Issues of the case are as follows-

1. The first issue raised in this case was that if The Company, The State Trading Corporation which is registered under the Indian Companies Act 1956 is a citizen of the country or not and can it enjoy the fundamental rights given to citizens as per article 19 of the constitution.

2. Second issue was that If the State Trading Corporation, despite its formal incorporation under the Indian Companies Act, 1956, is in substance a department and organ of the Indian government, with the government contributing the entirety of its capital; and whether it can claim to enforce fundamental rights under Part III of the Constitution against the State as defined in article 12 ?

Judgement of the case


The Supreme Court of India stated in this case that there are two types of Fundamental Rights: those that are available only to Indian citizens and those that are available to any person, which certainly means rights that are available to any person, natural or artificial person. Articles 15, 16, 19, 27, 28, and 31 of the Constitution cover the rights that citizens have in the country. Articles 14, 20, 21, 27, and 31, on the other hand, cover the rights that are available to anyone. Under the Constitution 'all citizens' are persons but 'all persons' are not citizens which can be understood by article 19 of the Indian constitutions which consists of 7 clauses, and they are a) Freedom of Speech and expression, b) Freedom to assemble peacefully without arms, c) Freedom to form associations or unions, d) Freedom to move freely throughout the territory of India, e) Freedom to reside and settle in any territory of India. f) Freedom to acquire and dispose of property and g) Freedom to practice any profession, or to carry any occupation, trade or business. The court further declared that Article 19 clauses (a) to (e) apply only to citizens, while sections (f) and (g) apply to natural persons and artificial/juristic individuals.

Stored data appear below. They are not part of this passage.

(* ===== verification/GuestFault.v ===== *)
(** * Faults of a guest: registers and the emulation of an access

    The state of the virtual machine monitor [apps/vmm], the interface through which it acts
    on a guest ([gpivmm/vmm.h], the class [VmOps]), and the functions of
    [arch/aarch64/fault.c] that decode a fault and emulate the instruction that caused it.

    A guest has one virtual CPU.  The monitor is a computation on [W * vmm_t], where [W] is
    what the operations on a guest act on: Vmm has the instance whose operations are requests
    to the GPI server. *)

From stdpp Require Import base numbers list.
From S2P Require Import Prelude.

(** ** Data *)

(** seL4_UserContext of AArch64: x0 to x30 are a list of 31 words *)
Record seL4_UserContext := UserContext {
  uc_pc : Z; uc_sp : Z; uc_spsr : Z; uc_x : list Z; uc_tpidr_el0 : Z; uc_tpidrro_el0 : Z
}.
Definition set_pc (v : Z) (u : seL4_UserContext) : seL4_UserContext :=
  UserContext v (uc_sp u) (uc_spsr u) (uc_x u) (uc_tpidr_el0 u) (uc_tpidrro_el0 u).
Definition set_x (v : list Z) (u : seL4_UserContext) : seL4_UserContext :=
  UserContext (uc_pc u) (uc_sp u) (uc_spsr u) v (uc_tpidr_el0 u) (uc_tpidrro_el0 u).
Definition SEL4_USER_CONTEXT_SIZE : Z := 0x24.

(** a pointer to the context of a guest, which may be NULL *)
Definition vm_ptr : Type := option nat.
Definition GUEST_VCPU_ID : Z := 0.
Definition GUEST_NUM_VCPUS : nat := 1.

(** *** virq.h *)

(** virq_ack_fn_t: pointers to vppi_event_ack and sgi_ack of [virq.c], and to the function
    that the monitor passes to vmm_init_virq *)
Inductive virq_ack_fn_t := VppiEventAck | SgiAck | SerialAck.
#[export] Instance virq_ack_fn_eq_dec : EqDecision virq_ack_fn_t.
Proof. solve_decision. Defined.

Record virq_handle := VirqHandle { virq : Z; ack_fn : option virq_ack_fn_t; ack_data : Z }.
Definition VIRQ_INVALID : Z := -1.
#[export] Instance virq_handle_eq_dec : EqDecision virq_handle.
Proof. solve_decision. Defined.

(** struct virq_handle *: into the handles of a CPU or into those of the SPIs *)
Inductive handle_ptr := LocalVirq (vcpu i : nat) | Vspi (i : nat).
#[export] Instance handle_ptr_eq_dec : EqDecision handle_ptr.
Proof. solve_decision. Defined.

Record irq_queue := IrqQueue { irqs : list (option handle_ptr); head : Z; tail : Z }.
Record vgic_vcpu_t := VgicVcpu {
  lr_shadow : list virq_handle;
  vcpu_irq_queue : irq_queue;
  local_virqs : list virq_handle
}.
Definition set_lr_shadow (v : list virq_handle) (c : vgic_vcpu_t) : vgic_vcpu_t :=
  VgicVcpu v (vcpu_irq_queue c) (local_virqs c).
Definition set_irq_queue (v : irq_queue) (c : vgic_vcpu_t) : vgic_vcpu_t :=
  VgicVcpu (lr_shadow c) v (local_virqs c).
Definition set_local_virqs (v : list virq_handle) (c : vgic_vcpu_t) : vgic_vcpu_t :=
  VgicVcpu (lr_shadow c) (vcpu_irq_queue c) v.

(** [registers] is NULL or points to [dist]: the words of a struct gic_dist_map *)
Record vgic_t := Vgic {
  registers : option (Z -> Z);
  vspis : list virq_handle;
  vgic_vcpu : list vgic_vcpu_t
}.
Definition set_registers (v : option (Z -> Z)) (g : vgic_t) : vgic_t := Vgic v (vspis g) (vgic_vcpu g).
Definition set_vspis (v : list virq_handle) (g : vgic_t) : vgic_t := Vgic (registers g) v (vgic_vcpu g).
Definition set_vgic_vcpu (v : list vgic_vcpu_t) (g : vgic_t) : vgic_t := Vgic (registers g) (vspis g) v.

(** *** fault.c *)
Record vm_exception_handler := VmExceptionHandler {
  veh_base : Z; veh_end : Z; veh_callback : Z; veh_data : Z
}.
Definition MAX_VM_EXCEPTION_HANDLERS : nat := 16.

(** the static variables of the monitor that do not depend on how it runs its guests *)
Record vmm_t := Vmm {
  vgic : vgic_t;
  wzr : Z;
  registered_vm_exception_handlers : list vm_exception_handler;
  vm_exception_handler_index : Z
}.
Definition set_vgic (v : vgic_t) (m : vmm_t) : vmm_t :=
  Vmm v (wzr m) (registered_vm_exception_handlers m) (vm_exception_handler_index m).
Definition set_wzr (v : Z) (m : vmm_t) : vmm_t :=
  Vmm (vgic m) v (registered_vm_exception_handlers m) (vm_exception_handler_index m).
Definition set_handlers (v : list vm_exception_handler) (i : Z) (m : vmm_t) : vmm_t :=
  Vmm (vgic m) (wzr m) v i.

(** ** The interface to a guest *)
Class VmOps (W : Type) := {
  vm_get_id : vm_ptr -> M W Z;
  vm_suspend : vm_ptr -> M W unit;
  (* resume the guest, the registers, their number: the error code *)
  vm_write_registers : vm_ptr -> bool -> seL4_UserContext -> Z -> M W Z;
  (* suspend the guest, the number of registers: the error code and the registers *)
  vm_read_registers : vm_ptr -> bool -> Z -> M W (Z * seL4_UserContext);
  vm_dump_registers : vm_ptr -> M W unit;
  vm_dump_vcpu_registers : vm_ptr -> M W unit;
  (* the interrupt, its priority, its group, the list register *)
  vm_inject_irq : vm_ptr -> Z -> Z -> Z -> Z -> M W Z;
  vm_ack_vppi : vm_ptr -> Z -> M W Z;
  (* functions behind pointers: serial_ack, a handler of an exception *)
  vm_serial_ack : vm_ptr -> Z -> Z -> M W unit;
  exception_callback : Z -> Z -> Z -> Z -> seL4_UserContext -> Z -> M W (bool * seL4_UserContext)
}.

(** ** Decoding *)
Definition HSR_SYNDROME_VALID : Z := Z.shiftl 1 24.
Definition HSR_IS_SYNDROME_VALID (hsr : Z) : bool := negb (Z.land hsr HSR_SYNDROME_VALID =? 0).
Definition HSR_SYNDROME_WIDTH (x : Z) : Z := Z.land (Z.shiftr x 22) 0x3.
Definition HSR_SYNDROME_RT (x : Z) : Z := Z.land (Z.shiftr x 16) 0x1f.
Definition HSR_MAX_EXCEPTION : Z := 0x3f.
Definition HSR_EXCEPTION_CLASS (hsr : Z) : Z := Z.shiftr (Z.land hsr (Z.shiftl HSR_MAX_EXCEPTION 26)) 26.

Inductive fault_width := WIDTH_DOUBLEWORD | WIDTH_WORD | WIDTH_HALFWORD | WIDTH_BYTE.
(** [None] is -1 *)
Definition fault_get_width (fsr : Z) : option fault_width :=
  if HSR_IS_SYNDROME_VALID fsr then
    match HSR_SYNDROME_WIDTH fsr with
    | 0 => Some WIDTH_BYTE
    | 1 => Some WIDTH_HALFWORD
    | 2 => Some WIDTH_WORD
    | _ => Some WIDTH_DOUBLEWORD
    end
  else None.

Definition fault_is_write (fsr : Z) : bool := negb (Z.land fsr (Z.shiftl 1 6) =? 0).
Definition fault_is_read (fsr : Z) : bool := negb (fault_is_write fsr).

(** 8 times the offset of an address in its word *)
Definition byte_shift (addr : Z) : Z := Z.land addr 0x3 * 8.

Definition fault_get_data_mask {S} (addr fsr : Z) : M S Z :=
  let shifted mask := mret (u64 (Z.shiftl mask (byte_shift addr))) in
  match fault_get_width fsr with
  | Some WIDTH_BYTE => shifted 0xff
  | Some WIDTH_HALFWORD => assert_ (Z.land addr 0x1 =? 0) ;; shifted 0xffff
  | Some WIDTH_WORD => assert_ (Z.land addr 0x3 =? 0) ;; shifted 0xffffffff
  | Some WIDTH_DOUBLEWORD => shifted (Z.ones 64)
  | None => crash AssertFail
  end.

(** the result of an access to [addr]: what a load leaves in the register [reg], what a
    store leaves in the word [reg] of the device *)
Definition fault_emulate {S} (reg addr fsr reg_val : Z) : M S Z :=
  let s := byte_shift addr in
  m ← fault_get_data_mask addr fsr;
  mret (if fault_is_read fsr
        then Z.lor (Z.land reg (Z.lnot (Z.shiftr m s))) (Z.shiftr (Z.land reg_val m) s)
        else Z.lor (Z.land reg (Z.lnot m)) (Z.land (u64 (Z.shiftl reg_val s)) m)).

(** ** The registers of the guest *)
Definition get_rt {S} (fsr : Z) : M S Z :=
  assert_ (HSR_IS_SYNDROME_VALID fsr) ;; mret (HSR_SYNDROME_RT fsr).

(** a pointer to a register, or to the static variable [wzr] *)
Inductive reg_ptr := RegX (i : nat) | RegWzr.
Definition decode_rt (reg : Z) : option reg_ptr :=
  if (0 <=? reg) && (reg <? 31) then Some (RegX (Z.to_nat reg))
  else if reg =? 31 then Some RegWzr else None.

Section Emulation.
Context {W : Type} `{!VmOps W}.
Abbreviation V := (M (W * vmm_t)).

Definition on_vm {B} (m : M W B) : V B := fun s =>
  let '(r, w) := m s.1 in (r, (w, s.2)).
Definition vmm_gets {B} (f : vmm_t -> B) : V B := gets (fun s => f s.2).
Definition vmm_modify (f : vmm_t -> vmm_t) : V unit := modify (fun s => (s.1, f s.2)).

Definition read_reg (p : reg_ptr) (regs : seL4_UserContext) : V Z :=
  match p with
  | RegX i => match uc_x regs !! i with Some v => mret v | None => crash OutOfBounds end
  | RegWzr => vmm_gets wzr
  end.
Definition write_reg (p : reg_ptr) (v : Z) (regs : seL4_UserContext) : V seL4_UserContext :=
  match p with
  | RegX i => mret (set_x (<[i := v]> (uc_x regs)) regs)
  | RegWzr => vmm_modify (set_wzr v) ;; mret regs
  end.

Definition fault_get_data (regs : seL4_UserContext) (fsr : Z) : V Z :=
  rt ← get_rt fsr; p ← deref (decode_rt rt); read_reg p regs.

(** the next instruction; no caller reads the registers afterwards *)
Definition fault_advance_vcpu (vm : vm_ptr) (regs : seL4_UserContext) : V bool :=
  error ← on_vm (vm_write_registers vm true (set_pc (u64 (uc_pc regs + 4)) regs) SEL4_USER_CONTEXT_SIZE);
  mret (error =? 0).

Definition fault_emulate_write (regs : seL4_UserContext) (addr fsr reg_val : Z) : V seL4_UserContext :=
  rt ← get_rt fsr;
  p ← deref (decode_rt rt);
  reg ← read_reg p regs;
  v ← fault_emulate reg addr fsr reg_val;
  write_reg p v regs.
(** the same, and the next instruction *)
Definition fault_advance (vm : vm_ptr) (regs : seL4_UserContext) (addr fsr reg_val : Z) : V bool :=
  rt ← get_rt fsr;
  p ← deref (decode_rt rt);
  reg ← read_reg p regs;
  v ← fault_emulate reg addr fsr reg_val;
  regs ← write_reg p v regs;
  fault_advance_vcpu vm regs.
End Emulation.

Part II of the Indian Constitution, which runs from article 5 through 11, deals with citizenship, though the Indian Constitution does not define citizenship. The Supreme Court concluded that the rights protected by Part II of the Constitution do not extend to artificial/juristic individuals after analysing and stating all relevant provisions in this matter. The term "person" does not include "any corporation, association, or group of individuals, whether incorporator or not," according to section 2(1) (f) of the Companies Act. The court came to the conclusion that while a company or corporation can have nationality, it cannot be regarded a citizen of the country.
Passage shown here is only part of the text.